-------- The data

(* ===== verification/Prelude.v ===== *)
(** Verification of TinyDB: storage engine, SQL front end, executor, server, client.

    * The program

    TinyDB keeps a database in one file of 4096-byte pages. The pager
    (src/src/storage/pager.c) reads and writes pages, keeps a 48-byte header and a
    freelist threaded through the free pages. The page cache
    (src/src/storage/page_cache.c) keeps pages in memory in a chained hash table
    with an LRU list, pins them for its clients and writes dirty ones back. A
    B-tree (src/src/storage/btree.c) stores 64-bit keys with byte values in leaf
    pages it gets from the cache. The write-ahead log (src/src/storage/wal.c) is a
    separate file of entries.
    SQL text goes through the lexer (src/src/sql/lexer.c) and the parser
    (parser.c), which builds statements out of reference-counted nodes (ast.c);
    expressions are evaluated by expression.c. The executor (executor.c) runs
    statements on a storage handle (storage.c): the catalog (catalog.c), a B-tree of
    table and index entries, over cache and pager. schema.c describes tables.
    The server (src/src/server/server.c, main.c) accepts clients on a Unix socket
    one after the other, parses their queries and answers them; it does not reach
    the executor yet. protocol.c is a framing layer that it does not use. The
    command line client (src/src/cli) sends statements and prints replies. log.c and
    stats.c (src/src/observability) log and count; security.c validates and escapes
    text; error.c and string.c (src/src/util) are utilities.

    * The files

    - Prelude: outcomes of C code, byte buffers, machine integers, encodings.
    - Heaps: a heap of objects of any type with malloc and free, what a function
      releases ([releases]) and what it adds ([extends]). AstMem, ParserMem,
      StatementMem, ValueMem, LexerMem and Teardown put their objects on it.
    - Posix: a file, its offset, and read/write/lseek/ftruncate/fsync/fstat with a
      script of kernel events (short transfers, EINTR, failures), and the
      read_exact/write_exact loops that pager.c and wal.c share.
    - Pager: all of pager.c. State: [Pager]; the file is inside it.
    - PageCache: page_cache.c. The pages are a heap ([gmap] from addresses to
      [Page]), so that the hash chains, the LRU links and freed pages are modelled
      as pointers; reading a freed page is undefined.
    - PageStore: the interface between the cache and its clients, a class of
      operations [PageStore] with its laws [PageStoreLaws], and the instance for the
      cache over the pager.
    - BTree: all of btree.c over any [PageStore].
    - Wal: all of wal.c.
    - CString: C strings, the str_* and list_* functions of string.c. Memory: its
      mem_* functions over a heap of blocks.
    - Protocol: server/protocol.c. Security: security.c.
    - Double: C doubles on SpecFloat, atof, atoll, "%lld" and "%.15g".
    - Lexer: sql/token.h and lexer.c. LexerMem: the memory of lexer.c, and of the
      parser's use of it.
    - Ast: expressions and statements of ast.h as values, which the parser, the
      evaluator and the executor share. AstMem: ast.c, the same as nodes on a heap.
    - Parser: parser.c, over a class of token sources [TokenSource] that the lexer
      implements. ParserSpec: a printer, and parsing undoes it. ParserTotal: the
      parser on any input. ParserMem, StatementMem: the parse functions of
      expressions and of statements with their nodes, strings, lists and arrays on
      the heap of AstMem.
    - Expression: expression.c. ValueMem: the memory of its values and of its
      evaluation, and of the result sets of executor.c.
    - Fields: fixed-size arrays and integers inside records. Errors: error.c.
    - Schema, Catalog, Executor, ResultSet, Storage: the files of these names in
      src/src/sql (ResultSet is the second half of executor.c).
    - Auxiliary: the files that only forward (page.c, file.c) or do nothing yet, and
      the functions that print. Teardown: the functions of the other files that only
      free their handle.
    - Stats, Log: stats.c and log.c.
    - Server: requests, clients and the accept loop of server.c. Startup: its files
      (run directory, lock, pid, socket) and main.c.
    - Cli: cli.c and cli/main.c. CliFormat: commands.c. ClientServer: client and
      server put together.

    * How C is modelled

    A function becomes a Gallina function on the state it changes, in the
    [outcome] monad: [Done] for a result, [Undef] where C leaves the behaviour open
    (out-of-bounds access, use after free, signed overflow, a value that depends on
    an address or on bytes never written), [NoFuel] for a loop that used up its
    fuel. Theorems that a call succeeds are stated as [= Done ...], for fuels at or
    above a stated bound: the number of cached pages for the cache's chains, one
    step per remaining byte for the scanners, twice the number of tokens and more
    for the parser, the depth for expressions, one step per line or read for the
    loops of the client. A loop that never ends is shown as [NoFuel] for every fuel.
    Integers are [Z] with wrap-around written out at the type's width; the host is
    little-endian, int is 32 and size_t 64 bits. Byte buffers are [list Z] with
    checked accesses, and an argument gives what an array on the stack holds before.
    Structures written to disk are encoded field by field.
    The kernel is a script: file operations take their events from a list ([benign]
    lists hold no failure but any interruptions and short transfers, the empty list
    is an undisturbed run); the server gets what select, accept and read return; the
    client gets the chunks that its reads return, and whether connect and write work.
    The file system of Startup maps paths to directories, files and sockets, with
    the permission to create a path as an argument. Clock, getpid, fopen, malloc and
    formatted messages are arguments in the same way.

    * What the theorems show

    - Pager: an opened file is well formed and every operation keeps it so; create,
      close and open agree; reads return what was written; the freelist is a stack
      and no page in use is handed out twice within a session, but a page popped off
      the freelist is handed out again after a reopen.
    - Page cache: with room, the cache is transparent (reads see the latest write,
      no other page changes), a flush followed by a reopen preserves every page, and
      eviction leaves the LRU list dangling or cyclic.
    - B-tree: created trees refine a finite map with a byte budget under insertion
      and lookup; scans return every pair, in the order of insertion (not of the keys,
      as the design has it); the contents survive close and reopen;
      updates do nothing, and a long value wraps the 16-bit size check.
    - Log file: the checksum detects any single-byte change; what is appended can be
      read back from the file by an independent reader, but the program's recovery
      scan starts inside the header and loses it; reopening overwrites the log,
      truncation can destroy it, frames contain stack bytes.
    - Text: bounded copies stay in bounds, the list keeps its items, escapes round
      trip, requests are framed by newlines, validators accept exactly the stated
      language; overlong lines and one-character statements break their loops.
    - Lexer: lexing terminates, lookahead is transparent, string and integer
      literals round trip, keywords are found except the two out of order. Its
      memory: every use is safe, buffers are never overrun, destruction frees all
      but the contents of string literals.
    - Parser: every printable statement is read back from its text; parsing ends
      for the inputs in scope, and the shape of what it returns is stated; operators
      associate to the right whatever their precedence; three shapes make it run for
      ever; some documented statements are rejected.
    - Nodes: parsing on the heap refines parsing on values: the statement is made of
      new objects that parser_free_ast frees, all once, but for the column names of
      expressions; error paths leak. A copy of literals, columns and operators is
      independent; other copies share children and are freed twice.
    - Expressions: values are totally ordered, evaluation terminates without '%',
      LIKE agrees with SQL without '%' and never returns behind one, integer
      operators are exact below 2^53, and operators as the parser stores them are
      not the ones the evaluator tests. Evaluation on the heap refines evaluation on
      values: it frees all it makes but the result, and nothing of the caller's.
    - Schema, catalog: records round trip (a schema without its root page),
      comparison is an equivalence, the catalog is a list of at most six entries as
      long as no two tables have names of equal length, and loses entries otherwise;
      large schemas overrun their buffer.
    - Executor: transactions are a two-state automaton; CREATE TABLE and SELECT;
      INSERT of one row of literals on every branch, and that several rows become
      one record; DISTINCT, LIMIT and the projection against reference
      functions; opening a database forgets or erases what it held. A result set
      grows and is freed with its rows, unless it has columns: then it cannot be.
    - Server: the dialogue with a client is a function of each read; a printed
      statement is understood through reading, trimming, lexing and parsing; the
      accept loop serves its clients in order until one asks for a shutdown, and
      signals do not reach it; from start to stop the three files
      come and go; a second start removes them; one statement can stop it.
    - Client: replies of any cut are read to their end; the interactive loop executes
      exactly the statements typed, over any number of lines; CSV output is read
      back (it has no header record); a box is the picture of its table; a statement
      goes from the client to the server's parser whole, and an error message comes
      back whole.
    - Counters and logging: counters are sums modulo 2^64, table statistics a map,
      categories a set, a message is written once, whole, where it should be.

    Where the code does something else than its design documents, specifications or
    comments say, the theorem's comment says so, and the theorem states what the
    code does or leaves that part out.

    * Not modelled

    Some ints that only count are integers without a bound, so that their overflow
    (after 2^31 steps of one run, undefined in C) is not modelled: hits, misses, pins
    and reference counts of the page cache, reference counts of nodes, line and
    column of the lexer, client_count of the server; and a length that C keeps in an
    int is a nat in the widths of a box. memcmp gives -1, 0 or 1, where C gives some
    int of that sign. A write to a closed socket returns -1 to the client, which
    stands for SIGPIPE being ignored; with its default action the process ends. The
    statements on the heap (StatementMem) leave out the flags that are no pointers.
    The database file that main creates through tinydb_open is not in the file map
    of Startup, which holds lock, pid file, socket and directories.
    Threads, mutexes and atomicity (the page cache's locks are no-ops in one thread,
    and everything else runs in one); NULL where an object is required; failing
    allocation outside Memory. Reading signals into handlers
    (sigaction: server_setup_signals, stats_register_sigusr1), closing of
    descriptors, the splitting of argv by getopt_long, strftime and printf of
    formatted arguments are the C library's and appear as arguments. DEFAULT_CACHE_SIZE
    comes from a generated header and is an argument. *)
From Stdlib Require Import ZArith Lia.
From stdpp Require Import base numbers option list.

----------------

- **Task details**
There is a run of lines above from the one with "ever; some documented" to the one with "exactly the statements"; print exactly that run, both ends included, and nothing else.

- **Response for this exercise**
      ever; some documented statements are rejected.
    - Nodes: parsing on the heap refines parsing on values: the statement is made of
      new objects that parser_free_ast frees, all once, but for the column names of
      expressions; error paths leak. A copy of literals, columns and operators is
      independent; other copies share children and are freed twice.
    - Expressions: values are totally ordered, evaluation terminates without '%',
      LIKE agrees with SQL without '%' and never returns behind one, integer
      operators are exact below 2^53, and operators as the parser stores them are
      not the ones the evaluator tests. Evaluation on the heap refines evaluation on
      values: it frees all it makes but the result, and nothing of the caller's.
    - Schema, catalog: records round trip (a schema without its root page),
      comparison is an equivalence, the catalog is a list of at most six entries as
      long as no two tables have names of equal length, and loses entries otherwise;
      large schemas overrun their buffer.
    - Executor: transactions are a two-state automaton; CREATE TABLE and SELECT;
      INSERT of one row of literals on every branch, and that several rows become
      one record; DISTINCT, LIMIT and the projection against reference
      functions; opening a database forgets or erases what it held. A result set
      grows and is freed with its rows, unless it has columns: then it cannot be.
    - Server: the dialogue with a client is a function of each read; a printed
      statement is understood through reading, trimming, lexing and parsing; the
      accept loop serves its clients in order until one asks for a shutdown, and
      signals do not reach it; from start to stop the three files
      come and go; a second start removes them; one statement can stop it.
    - Client: replies of any cut are read to their end; the interactive loop executes
      exactly the statements typed, over any number of lines; CSV output is read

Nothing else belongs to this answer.